In the automotive industry, one of the big trends driving this transformation is an expanded focus on global platform-based vehicle design and manufacturing. While the concept isn’t brand new, it is being taken to a scale and volume never seen before in the auto industry. Most of the top-tier vehicle manufacturers are in some stage of developing or introducing new vehicles based on standardized architecture platforms that can support many different models. Recently reported in Automotive News and Autoweek, IHS Automotive predicted that by 2017 VW will build over 40 models on its MQB platform (Audi A3, VW Golf, etc.) totaling over 4 million vehicles worldwide (see article here). They also estimate that Toyota will build 3.4 million vehicles globally by 2017 on their MC-M platform (Corolla, Camry). And all of the major global car makers will be above 2 million vehicles per year with their major platforms. That is a lot of new product introductions!
There are many benefits to this approach. Car companies can compete in multiple vehicle segments using the same common platform that is assembled in multiple facilities around the world. This approach addresses the unique demands of different markets without the expense of ground-up vehicle design. The savings from faster vehicle development time, lower tooling costs and more advantageous supply contracts (by leveraging higher volumes) could easily add up to billions of dollars in savings. Suppliers also benefit as they service larger, more stable supply contracts that support broad-based utilization of their global manufacturing facilities.
So what is the down-side? The same global scale that can yield big savings benefits could drive huge costs and reputation damage if a product defect or manufacturing quality issue surfaces and is not quickly addressed within the common platform. Instead of the defect being confined to a single plant, single model or even a single vehicle segment, the potential exists for the defect to be multiplied across thousands of vehicles around the world in a very short amount of time.
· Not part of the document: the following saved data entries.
(* ===== verification/FsMap.v ===== *)
(** * The allocation maps (fs/open.c: alloc_imap_bit, alloc_smap_bit)

    A map is a run of bits on the disk. [alloc_imap_bit] takes the first clear bit of
    the inode map; [alloc_smap_bit] takes the first [n] clear bits of the sector map
    and returns the sector of the first: the code treats the [n] sectors from there
    on as the file, which is right only when the bits are consecutive. *)
From Stdlib Require Import FunctionalExtensionality.
From S2P Require Import Prelude Const CLib Protect Proc Sys Fs FsOps FsLem FsRw Task.

(** ** Bits of a byte *)

Lemma shiftl_1_bit v k : 0 <= k -> (Z.land v (Z.shiftl 1 k) =? 0) = negb (Z.testbit v k).
Proof.
  intros Hk. destruct (Z.testbit v k) eqn:E; simpl.
  - apply Z.eqb_neq. intros H. assert (Z.testbit (Z.land v (Z.shiftl 1 k)) k = false) as H' by (rewrite H; apply Z.bits_0).
    rewrite Z.land_spec, E, Z.shiftl_spec, Z.sub_diag in H' by lia. done.
  - apply Z.eqb_eq. apply Z.bits_inj'. intros n Hn. rewrite Z.land_spec, Z.bits_0, Z.shiftl_spec by lia.
    destruct (decide (n = k)) as [->|Hne]; [by rewrite E|].
    destruct (decide (n < k)); [by rewrite (Z.testbit_neg_r 1) by lia; rewrite andb_false_r|].
    rewrite (Z.bits_above_log2 1 (n - k)) by (simpl; lia). by rewrite andb_false_r.
Qed.

(** setting one bit *)
Lemma set_bit_spec v k t : 0 <= k -> 0 <= t ->
  Z.testbit (Z.lor v (Z.shiftl 1 k)) t = Z.testbit v t || (t =? k).
Proof.
  intros Hk Ht. rewrite Z.lor_spec, Z.shiftl_spec by lia. destruct (t =? k) eqn:E; zbool.
  - subst. by rewrite Z.sub_diag, !orb_true_r.
  - rewrite orb_false_r. destruct (decide (t < k)).
    + rewrite (Z.testbit_neg_r 1) by lia. by rewrite orb_false_r.
    + rewrite (Z.bits_above_log2 1) by (simpl; lia). by rewrite orb_false_r.
Qed.

Lemma byte_ok_bits v : byte_ok v <-> 0 <= v /\ (forall t, 8 <= t -> Z.testbit v t = false).
Proof.
  unfold byte_ok. change 256 with (2 ^ 8). split.
  - intros H. split; [lia|]. rewrite (Z.bounded_iff_bits_nonneg 8 v) in H by lia. intros t Ht. apply H. lia.
  - intros [H0 H]. split; [done|]. destruct (decide (v = 0)) as [->|]; [lia|].
    apply Z.log2_lt_pow2; [lia|]. destruct (decide (Z.log2 v < 8)); [done|].
    pose proof (Z.bit_log2 v ltac:(lia)) as E. rewrite H in E by lia. done.
Qed.

Lemma set_bit_byte v k : byte_ok v -> 0 <= k < 8 -> byte_ok (Z.lor v (Z.shiftl 1 k)).
Proof.
  intros [H0 H]%byte_ok_bits Hk. apply byte_ok_bits. split.
  - apply Z.lor_nonneg. split; [done|]. apply Z.shiftl_nonneg. lia.
  - intros t Ht. rewrite set_bit_spec, H by lia. simpl. apply Z.eqb_neq. lia.
Qed.

Lemma byte_full v t : byte_ok v -> v = 255 -> 0 <= t < 8 -> Z.testbit v t = true.
Proof. intros _ -> Ht. change 255 with (Z.ones 8). apply Z.ones_spec_low. lia. Qed.

(** ** Counting clear bits *)

(** the clear bits among [i .. i + n - 1] *)
Fixpoint nclear (f : Z -> bool) (n : nat) (i : Z) : Z :=
  match n with O => 0 | S n' => (if f i then 0 else 1) + nclear f n' (i + 1) end.

Lemma nclear_bounds f n i : 0 <= nclear f n i <= Z.of_nat n.
Proof. revert i. induction n as [|n IH]; intros i; simpl; [lia|]. specialize (IH (i + 1)). destruct (f i); lia. Qed.
Lemma nclear_app f a b i : nclear f (a + b) i = nclear f a i + nclear f b (i + Z.of_nat a).
Proof.
  revert i. induction a as [|a IH]; intros i; simpl; [by rewrite Z.add_0_r|]. rewrite IH.
  replace (i + 1 + Z.of_nat a) with (i + Z.of_nat (S a)) by lia. simpl. lia.
Qed.
Lemma nclear_ext f g n i j : (forall k, 0 <= k < Z.of_nat n -> f (i + k) = g (j + k)) -> nclear f n i = nclear g n j.
Proof.
  revert i j. induction n as [|n IH]; intros i j H; simpl; [done|].
  pose proof (H 0 ltac:(lia)) as H0. rewrite !Z.add_0_r in H0. rewrite H0. f_equal. apply IH.
  intros k Hk. rewrite <- !Z.add_assoc. apply H. lia.
Qed.
Lemma find_first_app f a b i :
  find_first f (a + b) i = match find_first f a i with Some k => Some k | None => find_first f b (i + Z.of_nat a) end.
Proof.
  revert i. induction a as [|a IH]; intros i; simpl; [by rewrite Z.add_0_r|].
  destruct (f i); [done|]. rewrite IH. by replace (i + 1 + Z.of_nat a) with (i + Z.of_nat (S a)) by lia.
Qed.
Lemma find_first_shift f g n i j : (forall k, 0 <= k < Z.of_nat n -> f (i + k) = g (j + k)) ->
  find_first f n i = (fun x => x - j + i) <$> find_first g n j.
Proof.
  revert i j. induction n as [|n IH]; intros i j H; simpl; [done|].
  pose proof (H 0 ltac:(lia)) as H0. rewrite !Z.add_0_r in H0. rewrite H0. destruct (g j).
  - simpl. f_equal. lia.
  - rewrite (IH (i + 1) (j + 1)).
    + destruct (find_first g n (j + 1)); simpl; [|done]. f_equal. lia.
    + intros k Hk. rewrite <- !Z.add_assoc. apply H. lia.
Qed.

(** ** Bits of a map *)

(** bit [x] of the map that starts at byte [a] of [d] *)
Definition mbit (d : mem) (a x : Z) : bool := Z.testbit (d (a + x / 8)) (x `mod` 8).

Lemma mbit_byte d a j k : 0 <= k < 8 -> mbit d a (8 * j + k) = Z.testbit (d (a + j)) k.
Proof.
  intros Hk. unfold mbit. replace ((8 * j + k) / 8) with j by (Z.div_mod_to_equations; lia).
  by replace ((8 * j + k) `mod` 8) with k by (Z.div_mod_to_equations; lia).
Qed.

Lemma mbit_ext d d' a a' x : d' (a' + x / 8) = d (a + x / 8) -> mbit d' a' x = mbit d a x.
Proof. intros H. unfold mbit. by rewrite H. Qed.

(** two bytes with the same bits *)
Lemma byte_ext v w : byte_ok v -> byte_ok w -> (forall t, 0 <= t < 8 -> Z.testbit v t = Z.testbit w t) -> v = w.
Proof.
  intros [_ Hv]%byte_ok_bits [_ Hw]%byte_ok_bits H. apply Z.bits_inj'. intros n Hn.
  destruct (decide (n < 8)); [by apply H|]. by rewrite Hv, Hw by lia.
Qed.

(** ** The inode map *)

Lemma free_bit_find n k b : 0 <= k -> free_bit n k b = find_first (fun t => negb (Z.testbit b t)) n k.
Proof.
  revert k. induction n as [|n IH]; intros k Hk; simpl; [done|]. rewrite shiftl_1_bit by done.
  destruct (negb (Z.testbit b k)); [done|]. apply IH. lia.
Qed.

(** the scan of a sector finds the first clear bit *)
Lemma imap_scan_find n : forall j m, bytes_ok m -> 0 <= j ->
  match imap_scan n j m with
  | Some (j', k) => 0 <= k < 8 /\ j <= j' < j + Z.of_nat n /\
      find_first (fun x => negb (mbit m fsbuf x)) (8 * n) (8 * j) = Some (8 * j' + k)
  | None => find_first (fun x => negb (mbit m fsbuf x)) (8 * n) (8 * j) = None
  end.
Proof.
  induction n as [|n IH]; intros j m Hb Hj; [done|]. cbn [imap_scan].
  replace (8 * S n)%nat with (8 + 8 * n)%nat by lia. rewrite find_first_app.
  assert (E8 : find_first (fun x => negb (mbit m fsbuf x)) 8 (8 * j) =
    (fun x => x - 0 + 8 * j) <$> free_bit 8 0 (m (fsbuf + j))).
  { rewrite free_bit_find by lia. apply find_first_shift. intros k Hk. f_equal. by apply mbit_byte. }
  replace (8 * j + Z.of_nat 8) with (8 * (j + 1)) by lia.
  assert (Hnext : free_bit 8 0 (m (fsbuf + j)) = None ->
    match imap_scan n (j + 1) m with
    | Some (j', k) => 0 <= k < 8 /\ j <= j' < j + Z.of_nat (S n) /\
        match find_first (fun x => negb (mbit m fsbuf x)) 8 (8 * j) with
        | Some k => Some k | None => find_first (fun x => negb (mbit m fsbuf x)) (8 * n) (8 * (j + 1)) end = Some (8 * j' + k)
    | None => match find_first (fun x => negb (mbit m fsbuf x)) 8 (8 * j) with
        | Some k => Some k | None => find_first (fun x => negb (mbit m fsbuf x)) (8 * n) (8 * (j + 1)) end = None
    end).
  { intros E. rewrite E8, E. specialize (IH (j + 1) m Hb ltac:(lia)). destruct (imap_scan n (j + 1) m) as [[j' k]|]; [|done].
    destruct IH as (H1 & H2 & H3). split; [done|]. split; [lia|done]. }
  destruct (m (fsbuf + j) =? 255) eqn:E255; zbool.
  - apply Hnext. rewrite free_bit_find by lia. apply find_first_None. intros k Hk.
    rewrite byte_full; [done|apply Hb|done|lia].
  - destruct (free_bit 8 0 (m (fsbuf + j))) as [k|] eqn:Ef; [|by apply Hnext].
    rewrite free_bit_find in Ef by lia. apply find_first_Some in Ef as (Hk & _ & _).
    split; [lia|]. split; [lia|]. rewrite E8. simpl. f_equal. lia.
Qed.

Definition IMAP_POS : Z := 2 * SECTOR_SIZE.
Definition imap_first (d : mem) : option Z := find_first (fun x => negb (mbit d IMAP_POS x)) 4096 0.

(** the disk with bit [x] of the map at [a] set *)
Definition set_mbit (a x : Z) (d : mem) : mem := upd d (a + x / 8) (Z.lor (d (a + x / 8)) (Z.shiftl 1 (x `mod` 8))).

Lemma mbit_set d a x y : 0 <= x -> 0 <= y -> mbit (set_mbit a x d) a y = mbit d a y || (y =? x).
Proof.
  intros Hx Hy. unfold mbit, set_mbit. rewrite upd_case. case_decide as E.
  - rewrite set_bit_spec by (apply Z.mod_pos_bound; lia). rewrite E. f_equal.
    destruct (y =? x) eqn:Eq; zbool; [subst; apply Z.eqb_refl|]. apply Z.eqb_neq. Z.div_mod_to_equations. lia.
  - destruct (y =? x) eqn:Eq; zbool; [subst; done|]. by rewrite orb_false_r.
Qed.

Lemma bytes_ok_set d a x : bytes_ok d -> 0 <= x -> bytes_ok (set_mbit a x d).
Proof.
  intros Hd Hx y. unfold set_mbit. rewrite upd_case. case_decide; [|apply Hd].
  apply set_bit_byte; [apply Hd|]. apply Z.mod_pos_bound. lia.
Qed.

Lemma bytes_ok_rd n st : bytes_ok (fmem st) -> bytes_ok (rdisk st) -> bytes_ok (fmem (rd_state n st)).
Proof. intros Hm Hd a. unfold rd_state. rewrite fmem_with_mem. unfold disk_read. destruct (_ && _); [apply Hd|apply Hm]. Qed.

(** the buffer is the sector, so a changed byte of it is a changed byte of the disk *)
Lemma wr_changed n st m j v : 0 <= j < SECTOR_SIZE ->
  (forall i, 0 <= i < SECTOR_SIZE -> m (fsbuf + i) = rdisk st (n * SECTOR_SIZE + i)) ->
  rdisk (wr_state n (with_mem (upd m (fsbuf + j) v) st)) = upd (rdisk st) (n * SECTOR_SIZE + j) v.
Proof.
  intros Hj Hm. extensionality a. unfold wr_state. rewrite rdisk_with_disk, fmem_with_mem.
  unfold disk_write. change (rdisk (with_mem (upd m (fsbuf + j) v) st)) with (rdisk st).
  destruct ((n * SECTOR_SIZE <=? a) && (a <? n * SECTOR_SIZE + SECTOR_SIZE)) eqn:E.
  - zbool. rewrite !upd_case. case_decide; case_decide; try lia. rewrite Hm by lia. f_equal. lia.
  - rewrite upd_case. case_decide; [|done]. apply andb_false_iff in E as [E|E]; zbool; lia.
Qed.

Lemma alloc_imap_run st : mounted st -> bytes_ok (fmem st) -> bytes_ok (rdisk st) ->
  match imap_first (rdisk st) with
  | Some x => exists st', alloc_imap_bit ROOT_DEV st = Ok x st' /\ only_buf st st' /\
      inode_table st' = inode_table st /\ rdisk st' = set_mbit IMAP_POS x (rdisk st) /\ 0 <= x < 4096 /\ bytes_ok (fmem st')
  | None => alloc_imap_bit ROOT_DEV st = Halt HPanic
  end.
Proof.
  intros Hm Hbm Hbd. unfold alloc_imap_bit. rewrite (bind_run _ _ _ _ _ (sb_of_run st Hm)), (mnt_imap _ Hm).
  assert (Hs : sect_ok 2) by (unfold sect_ok; lia).
  change (Z.to_nat 1) with 1%nat. cbn [alloc_imap_loop]. rewrite Z.add_0_r.
  rewrite !(bind_run _ _ _ _ _ (RD_SECT_run 2 st Hs)). set (st1 := rd_state 2 st).
  rewrite !(bind_run getmem _ st1 (fmem st1) st1 eq_refl).
  assert (Hbuf : forall i, 0 <= i < SECTOR_SIZE -> fmem st1 (fsbuf + i) = rdisk st (2 * SECTOR_SIZE + i))
    by (intros i Hi; by apply rd_state_buf).
  pose proof (imap_scan_find (Z.to_nat SECTOR_SIZE) 0 (fmem st1) (bytes_ok_rd 2 st Hbm Hbd) ltac:(lia)) as Hscan.
  assert (Hf : find_first (fun x => negb (mbit (fmem st1) fsbuf x)) (8 * Z.to_nat SECTOR_SIZE) (8 * 0) = imap_first (rdisk st)).
  { unfold imap_first. change (8 * Z.to_nat SECTOR_SIZE)%nat with 4096%nat. change (8 * 0) with 0.
    rewrite (find_first_shift _ (fun x => negb (mbit (rdisk st) IMAP_POS x)) 4096 0 0);
      [destruct (find_first _ _ _) as [x|]; simpl; [f_equal; lia|done]|].
    intros k Hk. f_equal. apply mbit_ext. apply Hbuf. unfold SECTOR_SIZE. Z.div_mod_to_equations. lia. }
  rewrite Hf in Hscan. destruct (imap_scan _ _ _) as [[j k]|].
  - destruct Hscan as (Hk & Hj & ->). rewrite Z.add_0_l, Z2Nat.id in Hj by clia.
    assert (Hv : byte_ok (Z.lor (fmem st1 (fsbuf + j)) (Z.shiftl 1 k)))
      by (apply set_bit_byte; [apply (bytes_ok_rd 2 st Hbm Hbd)|lia]).
    set (st2 := with_mem (upd (fmem st1) (fsbuf + j) (Z.lor (fmem st1 (fsbuf + j)) (Z.shiftl 1 k))) st1).
    assert (E2 : setb j (Z.lor (fmem st1 (fsbuf + j)) (Z.shiftl 1 k)) st1 = Ok tt st2).
    { unfold setb. rewrite u8_id by done. reflexivity. }
    rewrite (bind_run _ _ _ _ _ E2), (bind_run _ _ _ _ _ (WR_SECT_run 2 st2 Hs)).
    exists (wr_state 2 st2). split; [unfold ret; f_equal; lia|]. split; [|split; [done|split]].
    + eapply only_buf_trans; [apply only_buf_rd|]. eapply only_buf_trans; [|apply only_buf_wr].
      apply only_buf_mem. intros x Hx. apply upd_ne. unfold fsbuf, FSBUF_SIZE in *. clia.
    + unfold st2. rewrite (wr_changed 2 st1 (fmem st1) j) by (clia || done).
      change (rdisk st1) with (rdisk st). unfold set_mbit, IMAP_POS.
      replace ((8 * j + k) / 8) with j by (Z.div_mod_to_equations; lia).
      replace ((8 * j + k) `mod` 8) with k by (Z.div_mod_to_equations; lia). by rewrite Hbuf by clia.
    + split; [unfold SECTOR_SIZE in *; lia|]. intros a. change (fmem (wr_state 2 st2)) with (fmem st2). unfold st2.
      rewrite fmem_with_mem, upd_case. case_decide; [exact Hv|apply (bytes_ok_rd 2 st Hbm Hbd)].
  - by rewrite Hscan.
Qed.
Instead of a defect being confined to vehicles produced in 1 or 2 assembly operations and source parts from 1 or 2 supplier plants, you now have the potential for new massive global issues with a scope spanning both of your vehicle and component supply operations.
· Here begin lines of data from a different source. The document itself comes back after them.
(* ===== verification/FsDir.v ===== *)
(** * The root directory (fs/misc.c: search_file; fs/open.c: new_directory_entry,
    create_file; fs/link.c: do_unlink)

    A directory is an array of 16-byte entries in the sectors of its inode. Looking
    a name up is a search through that array, creating a file fills the first hole
    or appends an entry. The properties relate the code, which works sector by sector
    in FS's buffer, to the array on the disk. *)
From S2P Require Import Prelude Const CLib Protect Proc Sys Fs FsOps FsLem FsRw Task FsMap.

(** ** Entries on the disk *)

(** entry [k] of a directory that starts at sector [s] *)
Definition PER_SECT : Z := SECTOR_SIZE / DIR_ENT_SIZE.
Lemma PER_SECT_32 : PER_SECT = 32.
Proof. done. Qed.
Definition ent_pos (s k : Z) : Z := s * SECTOR_SIZE + k * DIR_ENT_SIZE.
Definition ent_nr (d : mem) (s k : Z) : Z := ld32s d (ent_pos s k).
Definition ent_is (d : mem) (s : Z) (l : list Z) (k : Z) : bool := strcmp_at l d (ent_pos s k + 4) =? 0.

(** the entries [search_file] looks at in a directory of [size] bytes *)
Definition dir_bound (size : Z) : Z :=
  Z.min (size / DIR_ENT_SIZE + 1) (PER_SECT * ((size + SECTOR_SIZE - 1) / SECTOR_SIZE)).
(** the entry with the name, and its inode number *)
Definition dir_find (d : mem) (s size : Z) (l : list Z) : option Z :=
  find_first (ent_is d s l) (Z.to_nat (dir_bound size)) 0.
Definition dir_lookup (d : mem) (s size : Z) (l : list Z) : Z :=
  match dir_find d s size l with Some k => ent_nr d s k | None => 0 end.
The key in preventing this kind of disaster will rest in preparedness. And that means that both car makers and suppliers must have robust traceability systems and processes across their enterprise manufacturing landscape and their supply network. The “check-the-box” minimalist approach to traceability is no longer good enough (if it ever was). The risk to both car-makers and suppliers is far greater than it has ever been before. Thinking that doing some parent and child relationship searches against a plant’s MES system to find material lot #’s and serial #’s, only to jot them down on paper so you can look them up in an antiquated green screen terminal in the ERP system will be “good enough,” is in fact not even close to “good enough.” And, taking a week to do so is about the same time it will take to have a full-scale PR disaster on your hands in today’s global vehicle platform world.